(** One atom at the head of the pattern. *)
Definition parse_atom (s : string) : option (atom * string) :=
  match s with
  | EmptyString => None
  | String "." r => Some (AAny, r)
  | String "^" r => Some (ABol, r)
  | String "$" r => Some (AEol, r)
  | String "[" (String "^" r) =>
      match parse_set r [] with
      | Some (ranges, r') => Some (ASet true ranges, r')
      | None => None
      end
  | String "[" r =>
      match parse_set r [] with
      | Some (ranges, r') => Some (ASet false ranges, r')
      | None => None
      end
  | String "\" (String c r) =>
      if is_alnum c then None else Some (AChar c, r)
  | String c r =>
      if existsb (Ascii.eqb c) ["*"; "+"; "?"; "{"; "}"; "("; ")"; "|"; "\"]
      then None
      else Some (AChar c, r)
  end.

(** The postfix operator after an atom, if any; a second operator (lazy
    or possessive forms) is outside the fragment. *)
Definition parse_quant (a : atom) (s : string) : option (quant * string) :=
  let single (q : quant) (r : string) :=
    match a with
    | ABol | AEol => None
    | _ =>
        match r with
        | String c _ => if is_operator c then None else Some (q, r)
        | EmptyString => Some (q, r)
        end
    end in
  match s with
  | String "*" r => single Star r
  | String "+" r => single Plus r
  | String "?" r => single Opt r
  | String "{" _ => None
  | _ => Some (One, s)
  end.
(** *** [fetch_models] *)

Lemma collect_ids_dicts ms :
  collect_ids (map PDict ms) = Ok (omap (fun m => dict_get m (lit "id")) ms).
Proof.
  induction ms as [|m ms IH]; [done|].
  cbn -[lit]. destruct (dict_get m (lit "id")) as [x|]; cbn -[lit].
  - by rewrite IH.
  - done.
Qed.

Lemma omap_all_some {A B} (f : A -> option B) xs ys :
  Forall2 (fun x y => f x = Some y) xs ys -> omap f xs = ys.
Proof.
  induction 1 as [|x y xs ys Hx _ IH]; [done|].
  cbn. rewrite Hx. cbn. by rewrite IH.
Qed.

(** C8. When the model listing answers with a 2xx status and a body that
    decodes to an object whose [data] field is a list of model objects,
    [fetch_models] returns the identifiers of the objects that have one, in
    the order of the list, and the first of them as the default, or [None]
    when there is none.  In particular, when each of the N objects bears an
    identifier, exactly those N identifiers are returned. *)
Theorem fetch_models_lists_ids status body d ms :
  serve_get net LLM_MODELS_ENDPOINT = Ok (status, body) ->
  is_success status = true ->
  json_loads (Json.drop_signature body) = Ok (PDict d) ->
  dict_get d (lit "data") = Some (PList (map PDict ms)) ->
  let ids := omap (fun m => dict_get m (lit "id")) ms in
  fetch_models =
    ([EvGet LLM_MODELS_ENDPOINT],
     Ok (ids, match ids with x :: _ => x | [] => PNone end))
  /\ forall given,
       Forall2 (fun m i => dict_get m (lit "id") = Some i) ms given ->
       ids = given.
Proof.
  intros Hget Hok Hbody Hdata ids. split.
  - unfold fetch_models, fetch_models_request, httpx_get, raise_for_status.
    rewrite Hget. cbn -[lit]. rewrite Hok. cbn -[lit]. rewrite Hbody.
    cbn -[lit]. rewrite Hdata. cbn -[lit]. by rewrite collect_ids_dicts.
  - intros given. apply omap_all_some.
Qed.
* * *
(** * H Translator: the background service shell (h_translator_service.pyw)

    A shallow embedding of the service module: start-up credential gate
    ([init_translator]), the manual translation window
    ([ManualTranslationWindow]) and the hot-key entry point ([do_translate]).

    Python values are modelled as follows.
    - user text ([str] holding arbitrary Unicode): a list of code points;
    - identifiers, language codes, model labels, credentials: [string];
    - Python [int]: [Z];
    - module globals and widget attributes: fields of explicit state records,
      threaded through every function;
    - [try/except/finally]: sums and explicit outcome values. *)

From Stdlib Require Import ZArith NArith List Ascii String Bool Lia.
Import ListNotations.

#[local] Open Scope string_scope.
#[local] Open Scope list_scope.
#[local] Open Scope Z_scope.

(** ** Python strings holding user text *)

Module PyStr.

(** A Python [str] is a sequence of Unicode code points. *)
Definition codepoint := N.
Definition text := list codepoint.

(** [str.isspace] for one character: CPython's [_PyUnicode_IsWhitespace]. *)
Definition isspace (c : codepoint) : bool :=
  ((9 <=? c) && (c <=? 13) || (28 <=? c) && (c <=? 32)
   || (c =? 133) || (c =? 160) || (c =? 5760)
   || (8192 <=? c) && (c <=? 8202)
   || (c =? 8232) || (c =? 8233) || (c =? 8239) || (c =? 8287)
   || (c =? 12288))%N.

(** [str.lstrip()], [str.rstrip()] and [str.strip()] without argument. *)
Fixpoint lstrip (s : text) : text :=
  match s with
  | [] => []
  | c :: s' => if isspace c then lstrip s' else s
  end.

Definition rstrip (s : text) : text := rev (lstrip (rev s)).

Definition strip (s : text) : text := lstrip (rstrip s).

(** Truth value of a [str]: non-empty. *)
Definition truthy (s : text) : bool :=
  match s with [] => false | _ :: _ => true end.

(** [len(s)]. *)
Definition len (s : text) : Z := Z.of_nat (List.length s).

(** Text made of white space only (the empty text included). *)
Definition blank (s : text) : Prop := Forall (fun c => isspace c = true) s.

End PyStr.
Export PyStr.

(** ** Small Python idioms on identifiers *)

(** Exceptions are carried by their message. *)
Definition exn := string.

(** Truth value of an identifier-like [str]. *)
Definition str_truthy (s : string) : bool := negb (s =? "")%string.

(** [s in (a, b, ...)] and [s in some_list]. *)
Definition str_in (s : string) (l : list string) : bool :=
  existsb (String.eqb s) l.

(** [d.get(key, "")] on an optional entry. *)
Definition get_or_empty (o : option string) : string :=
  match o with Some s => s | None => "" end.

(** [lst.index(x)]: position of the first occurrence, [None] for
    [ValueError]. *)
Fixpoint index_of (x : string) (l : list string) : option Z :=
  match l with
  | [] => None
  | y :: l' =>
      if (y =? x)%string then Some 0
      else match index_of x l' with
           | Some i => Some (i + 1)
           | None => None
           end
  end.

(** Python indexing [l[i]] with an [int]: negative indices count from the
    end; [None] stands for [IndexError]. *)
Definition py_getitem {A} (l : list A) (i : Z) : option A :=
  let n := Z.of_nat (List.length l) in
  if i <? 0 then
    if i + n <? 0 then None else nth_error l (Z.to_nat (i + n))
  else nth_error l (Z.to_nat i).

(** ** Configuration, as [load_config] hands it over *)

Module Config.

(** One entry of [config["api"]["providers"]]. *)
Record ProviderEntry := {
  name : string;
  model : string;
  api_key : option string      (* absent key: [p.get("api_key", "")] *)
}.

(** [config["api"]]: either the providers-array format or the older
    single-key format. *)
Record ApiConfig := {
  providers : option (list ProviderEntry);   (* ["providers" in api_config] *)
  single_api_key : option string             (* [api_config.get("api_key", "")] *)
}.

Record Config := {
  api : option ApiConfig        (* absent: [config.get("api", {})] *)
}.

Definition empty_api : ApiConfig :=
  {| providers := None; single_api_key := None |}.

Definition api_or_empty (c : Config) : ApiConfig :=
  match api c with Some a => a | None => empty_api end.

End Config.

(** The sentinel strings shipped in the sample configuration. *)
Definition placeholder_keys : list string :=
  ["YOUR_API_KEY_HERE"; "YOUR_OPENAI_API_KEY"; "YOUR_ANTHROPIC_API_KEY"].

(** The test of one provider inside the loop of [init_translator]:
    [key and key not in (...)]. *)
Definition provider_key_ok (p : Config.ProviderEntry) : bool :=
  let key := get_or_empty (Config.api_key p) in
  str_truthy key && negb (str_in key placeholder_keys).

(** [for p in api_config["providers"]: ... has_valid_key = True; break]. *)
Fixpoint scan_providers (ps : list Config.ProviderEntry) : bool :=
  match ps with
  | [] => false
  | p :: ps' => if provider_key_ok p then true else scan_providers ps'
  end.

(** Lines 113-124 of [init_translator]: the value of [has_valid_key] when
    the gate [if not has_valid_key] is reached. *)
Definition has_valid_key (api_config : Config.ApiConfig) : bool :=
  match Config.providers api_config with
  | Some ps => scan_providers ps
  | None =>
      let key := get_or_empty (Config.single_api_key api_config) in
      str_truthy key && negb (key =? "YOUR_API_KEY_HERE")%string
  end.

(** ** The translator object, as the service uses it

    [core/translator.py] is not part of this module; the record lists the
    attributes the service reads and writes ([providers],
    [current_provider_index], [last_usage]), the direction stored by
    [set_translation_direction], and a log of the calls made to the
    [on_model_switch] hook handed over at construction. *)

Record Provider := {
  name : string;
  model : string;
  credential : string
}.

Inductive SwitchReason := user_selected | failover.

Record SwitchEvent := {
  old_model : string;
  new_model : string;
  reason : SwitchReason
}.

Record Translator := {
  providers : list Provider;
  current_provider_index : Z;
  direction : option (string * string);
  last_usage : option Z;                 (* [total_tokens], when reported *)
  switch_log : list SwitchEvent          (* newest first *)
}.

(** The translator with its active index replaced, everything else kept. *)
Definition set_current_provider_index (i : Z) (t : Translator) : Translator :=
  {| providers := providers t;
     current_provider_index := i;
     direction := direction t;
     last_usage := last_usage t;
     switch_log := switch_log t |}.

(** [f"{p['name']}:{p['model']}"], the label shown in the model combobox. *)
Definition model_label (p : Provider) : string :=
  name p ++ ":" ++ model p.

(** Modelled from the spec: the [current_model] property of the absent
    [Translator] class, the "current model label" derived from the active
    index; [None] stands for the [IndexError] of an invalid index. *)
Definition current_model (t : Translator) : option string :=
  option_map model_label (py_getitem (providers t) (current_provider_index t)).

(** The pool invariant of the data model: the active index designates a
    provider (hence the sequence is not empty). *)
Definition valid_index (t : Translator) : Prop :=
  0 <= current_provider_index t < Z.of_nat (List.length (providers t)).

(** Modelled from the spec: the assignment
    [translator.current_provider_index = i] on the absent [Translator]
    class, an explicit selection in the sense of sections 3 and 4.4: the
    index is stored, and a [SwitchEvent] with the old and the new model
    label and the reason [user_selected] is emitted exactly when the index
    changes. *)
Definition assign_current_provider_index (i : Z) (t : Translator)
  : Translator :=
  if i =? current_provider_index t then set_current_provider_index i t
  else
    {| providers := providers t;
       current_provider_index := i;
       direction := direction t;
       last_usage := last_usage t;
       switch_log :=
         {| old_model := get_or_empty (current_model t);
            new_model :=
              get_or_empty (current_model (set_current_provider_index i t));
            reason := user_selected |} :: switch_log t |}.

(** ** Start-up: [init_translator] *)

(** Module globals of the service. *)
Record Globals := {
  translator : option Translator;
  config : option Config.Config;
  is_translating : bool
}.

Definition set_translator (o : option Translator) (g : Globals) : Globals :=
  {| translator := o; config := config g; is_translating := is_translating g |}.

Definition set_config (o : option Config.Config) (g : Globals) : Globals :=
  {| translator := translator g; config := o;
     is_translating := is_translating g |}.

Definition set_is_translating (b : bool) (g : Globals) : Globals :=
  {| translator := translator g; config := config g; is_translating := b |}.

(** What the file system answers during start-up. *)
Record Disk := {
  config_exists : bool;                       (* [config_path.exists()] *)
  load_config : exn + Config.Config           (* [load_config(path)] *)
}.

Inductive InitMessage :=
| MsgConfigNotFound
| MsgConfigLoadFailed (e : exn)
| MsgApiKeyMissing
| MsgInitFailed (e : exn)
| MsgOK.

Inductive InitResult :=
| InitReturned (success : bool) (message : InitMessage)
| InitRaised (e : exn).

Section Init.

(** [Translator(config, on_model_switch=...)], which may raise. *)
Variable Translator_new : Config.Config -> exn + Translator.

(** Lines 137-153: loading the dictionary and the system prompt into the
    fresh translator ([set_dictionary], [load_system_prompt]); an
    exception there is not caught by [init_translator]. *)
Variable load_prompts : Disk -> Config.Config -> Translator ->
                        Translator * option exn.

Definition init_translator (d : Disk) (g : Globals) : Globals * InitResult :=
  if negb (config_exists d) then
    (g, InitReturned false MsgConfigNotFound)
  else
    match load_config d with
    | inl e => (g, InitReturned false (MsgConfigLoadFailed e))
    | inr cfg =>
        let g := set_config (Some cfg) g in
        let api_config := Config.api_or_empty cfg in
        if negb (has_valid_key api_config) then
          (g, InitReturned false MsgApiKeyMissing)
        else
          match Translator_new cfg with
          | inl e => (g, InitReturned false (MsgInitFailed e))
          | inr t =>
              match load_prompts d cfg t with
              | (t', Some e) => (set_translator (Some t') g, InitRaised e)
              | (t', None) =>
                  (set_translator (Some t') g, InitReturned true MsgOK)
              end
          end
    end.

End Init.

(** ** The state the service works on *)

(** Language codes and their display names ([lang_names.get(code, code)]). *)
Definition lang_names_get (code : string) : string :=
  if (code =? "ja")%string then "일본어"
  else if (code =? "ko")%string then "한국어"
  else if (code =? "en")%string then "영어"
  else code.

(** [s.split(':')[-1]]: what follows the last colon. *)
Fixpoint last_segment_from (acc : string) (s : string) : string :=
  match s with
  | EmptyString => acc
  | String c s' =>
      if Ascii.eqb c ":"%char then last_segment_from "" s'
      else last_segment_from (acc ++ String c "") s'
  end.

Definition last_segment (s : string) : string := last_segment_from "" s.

- _Your objective_
Find the string "made" in the material above, and report every line where it occurs.

- _Task result_
(** Text made of white space only (the empty text included). *)
    [set_translation_direction], and a log of the calls made to the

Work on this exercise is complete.